In der israelischen Thriller-Serie "Your Honor" schliesslich verstrickt sich ein aufstrebender Richter immer tiefer in kriminelle Machenschaften, um seinen Sohn zu retten. Je nach Länge werden einzelne Episoden oder die Serie in voller Länge gezeigt. Der Eintritt zu allen Vorstellungen in dieser Sektion ist frei.

Szene aus «Blade Runner». (Bild: pd)

Szene aus «Blade Runner». (Bild: pd)

"Blade Runner": Premiere

Keinem Film in diesem Kinoherbst wird mit so hohen Erwartungen entgegengefiebert wie "Blade Runner 2049", der Fortsetzung des Kultstreifens "Blade Runner" von Ridley Scott aus dem Jahr 1982. Nun hat sich Regisseur Dennis Villeneuve, der zuletzt mit "Sicario" und "Arrival" begeisterte, an eine Fortsetzung gewagt, die drei Jahrzehnte später spielt.
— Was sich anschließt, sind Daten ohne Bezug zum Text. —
(** * slack_qa_summary: the Lambda handler of [backend/lambda/lambda_function.py]

    A shallow embedding of the handler and of its three helper functions,
    together with the fragment of Python they rely on: dynamically typed
    values, truthiness, subscripting, [dict.get], f-string interpolation,
    [json.dumps], exceptions with [try]/[except]/[raise], and the calls to the
    Slack and Bedrock clients, which are recorded in a trace of events. *)

From Stdlib Require Import List ZArith NArith String Ascii Bool Lia.
From Stdlib Require Import DecimalString.
Import ListNotations.

Local Open Scope list_scope.

(** ** Python strings

    A Python [str] is a sequence of Unicode code points.  String literals of
    the source are written here as Rocq strings, whose bytes are the UTF-8
    encoding of the text, and read back into code points by [u]. *)

Definition pystr := list N.

Definition cont (a : ascii) : N := N_of_ascii a mod 64.

Fixpoint u (s : string) : pystr :=
  match s with
  | EmptyString => []
  | String a s1 =>
      let b0 := N_of_ascii a in
      if (b0 <? 128)%N then b0 :: u s1
      else if (b0 <? 224)%N then
        match s1 with
        | String a1 s2 => ((b0 mod 32) * 64 + cont a1)%N :: u s2
        | _ => [65533%N]
        end
      else if (b0 <? 240)%N then
        match s1 with
        | String a1 (String a2 s3) =>
            ((b0 mod 16) * 4096 + cont a1 * 64 + cont a2)%N :: u s3
        | _ => [65533%N]
        end
      else
        match s1 with
        | String a1 (String a2 (String a3 s4)) =>
            ((b0 mod 8) * 262144 + cont a1 * 4096 + cont a2 * 64 + cont a3)%N
              :: u s4
        | _ => [65533%N]
        end
  end.

(** Code points that the source writes as escapes. *)
Definition LF : N := 10.
Definition DQUOTE : N := 34.
Definition SQUOTE : N := 39.
Definition BACKSLASH : N := 92.

Fixpoint pystr_eqb (a b : pystr) : bool :=
  match a, b with
  | [], [] => true
  | x :: a', y :: b' => (x =? y)%N && pystr_eqb a' b'
  | _, _ => false
  end.

(** [startswith s p] is Python's [s.startswith(p)]. *)
Fixpoint startswith (s p : pystr) : bool :=
  match p, s with
  | [], _ => true
  | y :: p', x :: s' => (x =? y)%N && startswith s' p'
  | _ :: _, [] => false
  end.

(** [contains s p] is Python's [p in s]. *)
Fixpoint contains (s p : pystr) : bool :=
  startswith s p ||
  match s with
  | [] => false
  | _ :: s' => contains s' p
  end.

(** The propositional counterparts. *)
Definition begins_with (s p : pystr) : Prop := exists rest, s = p ++ rest.
Definition substring_of (p s : pystr) : Prop :=
  exists before after, s = before ++ p ++ after.

(** ** Python values

    The values that reach the handler: JSON-like data, the bytes and the
    streaming body of a Bedrock response, and the [SlackResponse] object that
    wraps the decoded body of a Slack Web API call.  A [dict] keeps its
    insertion order, so it is an association list; the keys are strings, as
    in every JSON object. *)

#[warnings="-register-all"]
Inductive pyval : Type :=
| PNone
| PBool (b : bool)
| PInt (z : Z)
| PStr (s : pystr)
| PBytes (b : list Byte.byte)
| PList (l : list pyval)
| PDict (d : list (pystr * pyval))
| PSlackResponse (data : pyval)
| PStreamingBody (handle : N).

Fixpoint dict_lookup (d : list (pystr * pyval)) (k : pystr) : option pyval :=
  match d with
  | [] => None
  | (k', v) :: d' => if pystr_eqb k' k then Some v else dict_lookup d' k
  end.

(** [bool(v)]: what [if v:] and [if not v:] test. *)
Definition truthy (v : pyval) : bool :=
  match v with
  | PNone => false
  | PBool b => b
  | PInt z => negb (z =? 0)%Z
  | PStr s => match s with [] => false | _ => true end
  | PBytes b => match b with [] => false | _ => true end
  | PList l => match l with [] => false | _ => true end
  | PDict d => match d with [] => false | _ => true end
  | PSlackResponse _ => true
  | PStreamingBody _ => true
  end.

Definition type_name (v : pyval) : pystr :=
  match v with
  | PNone => u "NoneType"
  | PBool _ => u "bool"
  | PInt _ => u "int"
  | PStr _ => u "str"
  | PBytes _ => u "bytes"
  | PList _ => u "list"
  | PDict _ => u "dict"
  | PSlackResponse _ => u "SlackResponse"
  | PStreamingBody _ => u "StreamingBody"
  end.

(** ** Exceptions *)

Inductive exc_class : Type :=
| SlackApiError
| KeyError
| IndexError
| TypeError
| AttributeError
| ValueError
| UnicodeEncodeError
| BareException
| OtherException (name : pystr)
| KeyboardInterrupt
| SystemExit
| GeneratorExit.

(** [BareException] is the class [Exception] itself, [OtherException] any
    other class that derives from it.  [exc_str] is [str(e)];
    [exc_response] is the [response] attribute that a [SlackApiError]
    carries ([PNone] for the other classes). *)
Record exc : Type := mk_exc {
  exc_class_of : exc_class;
  exc_str : pystr;
  exc_response : pyval
}.

(** [isinstance(e, Exception)]: every class but the three that derive from
    [BaseException] directly. *)
Definition is_Exception (e : exc) : bool :=
  match exc_class_of e with
  | KeyboardInterrupt | SystemExit | GeneratorExit => false
  | _ => true
  end.

Definition is_SlackApiError (e : exc) : bool :=
  match exc_class_of e with
  | SlackApiError => true
  | _ => false
  end.

Inductive result (A : Type) : Type :=
| Ok (a : A)
| Raise (e : exc).
Arguments Ok {A} a.
Arguments Raise {A} e.

Definition error {A} (c : exc_class) (msg : pystr) : result A :=
  Raise (mk_exc c msg PNone).

Definition bind_result {A B} (r : result A) (f : A -> result B) : result B :=
  match r with
  | Ok a => f a
  | Raise e => Raise e
  end.

(** ** The operations of Python that the handler uses *)

(** [repr(k)] for a key without quotes, backslashes or unprintable
    characters, which is the case of every key the handler subscripts
    with. *)
Definition repr_key (k : pystr) : pystr := [SQUOTE] ++ k ++ [SQUOTE].

Definition decimal (z : Z) : pystr := u (NilZero.string_of_int (Z.to_int z)).

(** [seq[i]] on a sequence of length [len]: a negative index counts from the
    end. *)
Definition seq_index {A} (l : list A) (i : Z) : option A :=
  let len := Z.of_nat (List.length l) in
  let j := if (i <? 0)%Z then (i + len)%Z else i in
  if (j <? 0)%Z then None else nth_error l (Z.to_nat j).

Definition byte_to_Z (b : Byte.byte) : Z := Z.of_N (Byte.to_N b).

(** [SlackResponse.get(key)] and [SlackResponse.__getitem__(key)], on the
    decoded body [data] of the response.  Both look the key up in the body and
    give [None] when it is absent; they differ on a body that is missing or
    binary. *)
Definition not_supported (what : string) : pystr :=
  u "As the response.data is " ++ u what ++ u ", this operation is unsupported".

Definition no_attribute {A} (v : pyval) (attr : string) : result A :=
  error AttributeError
    ([SQUOTE] ++ type_name v ++ u "' object has no attribute '" ++ u attr ++ [SQUOTE]).

(** [v.get(key)]. *)
Definition py_get (v : pyval) (key : pystr) : result pyval :=
  match v with
  | PDict d =>
      match dict_lookup d key with
      | Some x => Ok x
      | None => Ok PNone
      end
  | PSlackResponse data =>
      match data with
      | PBytes _ => error ValueError (not_supported "binary data")
      | PNone => Ok PNone
      | PDict d =>
          match dict_lookup d key with
          | Some x => Ok x
          | None => Ok PNone
          end
      | _ => no_attribute data "get"
      end
  | _ => no_attribute v "get"
  end.

Definition not_subscriptable {A} (v : pyval) : result A :=
  error TypeError ([SQUOTE] ++ type_name v ++ u "' object is not subscriptable").
Lemma turn_next b t t' :
  cursor_ok t -> bkFilBufPos t < bkFilBufSize ->
  body (set_orgFil 0 [b] t) = inl t' -> orgFilBufPos t' = 1 ->
  maps b t t' /\ cursor_ok t'.
Proof.
  intros Hc Hbuf Hf H1.
  destruct (cursor_guards book _ _ optSt B t Hc Hbuf) as [E1 E2]. split.
  - exists 1%nat. intros g rest. cbn [Nat.add mapBytes]. now rewrite E1, E2, Hf, H1.
  - apply (forBody_cursor_ok book bkFilSize bkFilBufSize optSt B
             (set_orgFil 0 [b] t)); [now apply set_orgFil_cursor_ok | exact Hbuf | exact Hf].
Qed.

(** The byte under the cursor is the byte to map and its offset is not the
    one the digest holds for it: it is taken. *)
Lemma turn_take b t :
  cursor_ok t -> bkFilBufPos t < bkFilBufSize ->
  nth (Z.to_nat (bkFilBufPos t)) (bkFilBuffer t) Byte.x00 = b ->
  allowDuplicates optSt = true
  \/ to_u32 (offsetDigest t b) <> bkFilPos t + bkFilBufPos t ->
  exists t',
    maps b t t' /\ cursor_ok t'
    /\ bkFilPos t' = bkFilPos t /\ bkFilBufPos t' = bkFilBufPos t
    /\ repeatsFound t' = 0
    /\ offsetDigest t'
       = digest_store (offsetDigest t) b (to_i32 (bkFilPos t + bkFilBufPos t)).
Proof.
  intros Hc Hbuf Hb Hfresh.
  pose proof Hc as [[_ Hlo Hhi _ _ _] Hp _ _ _].
  destruct B as (HW & _ & _ & Hfit & H32).
  assert (Hoff : to_u32 (bkFilBufPos t + bkFilPos t) = bkFilPos t + bkFilBufPos t)
    by (rewrite to_u32_small; lia).
  assert (Hf : body (set_orgFil 0 [b] t)
               = inl (accept b (to_u32 (bkFilBufPos t + bkFilPos t))
                             (set_orgFil 0 [b] t))).
  { unfold forBody.
    cbn [set_orgFil orgFilBufPos orgFilBuffer bkFilBufPos bkFilBuffer bkFilPos
         offsetDigest Z.to_nat nth].
    rewrite Hb, byte_eqb_refl, Hoff.
    destruct Hfresh as [-> | Hne]; [reflexivity|].
    replace (to_u32 (offsetDigest t b) =? bkFilPos t + bkFilBufPos t) with false
      by (symmetry; now apply Z.eqb_neq).
    now rewrite andb_false_r. }
  destruct (turn_next b t _ Hc Hbuf Hf eq_refl) as [Hm Hc'].
  eexists. split; [exact Hm|]. split; [exact Hc'|].
  cbn [accept bkFilPos bkFilBufPos repeatsFound offsetDigest set_orgFil].
  rewrite Hoff. auto.
Qed.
Mit dabei ist auch wieder Harrison Ford, der neben Ryan Gosling ("La La Land") zu erleben ist. "Blade Runner 2049" läuft am ZFF einen Tag bevor er dann bereits in die Schweizer Kinos kommt.
 

Jake Gyllenhaal persönlich

Der US-Schauspieler Jake Gyllenhaal hat in den letzten Jahren mit einprägsamen Charakterrollen auf sich aufmerksam gemacht. Erinnert sei nur an "Brokeback Mountain", "Prisoners" oder "Nightcrawler". Am ZFF wird er seinen neuen Film vorstellen, mit dem er Chancen haben könnte, seine erste Oscar-Nomination als Hauptdarsteller zu bekommen. Im Film "Stronger" spielt er einen Mann, der am Boston-Marathon mitgelaufen ist, als es dort einen Bombenanschlag gab.
 

Eine restaurierte Perle

Dieser Schweizer Filmklassiker ist einer der wenigen Filme, die in der Ostschweiz gedreht wurden. Die Literaturverfilmung "Das Menschlein Matthias", an Originalschauplätzen in Rorschach und im Appenzeller Vorderland gefilmt, entstand 1941. Das ZFF zeigt am 5. Oktober als Premiere die aufwendig restaurierte und digitalisierte Fassung dieses Bijous aus der Schweizer Filmgeschichte. Der Film handelt von der Jugend des unehelichen Matthias und spielt im Arbeitermilieu in der Ostschweiz.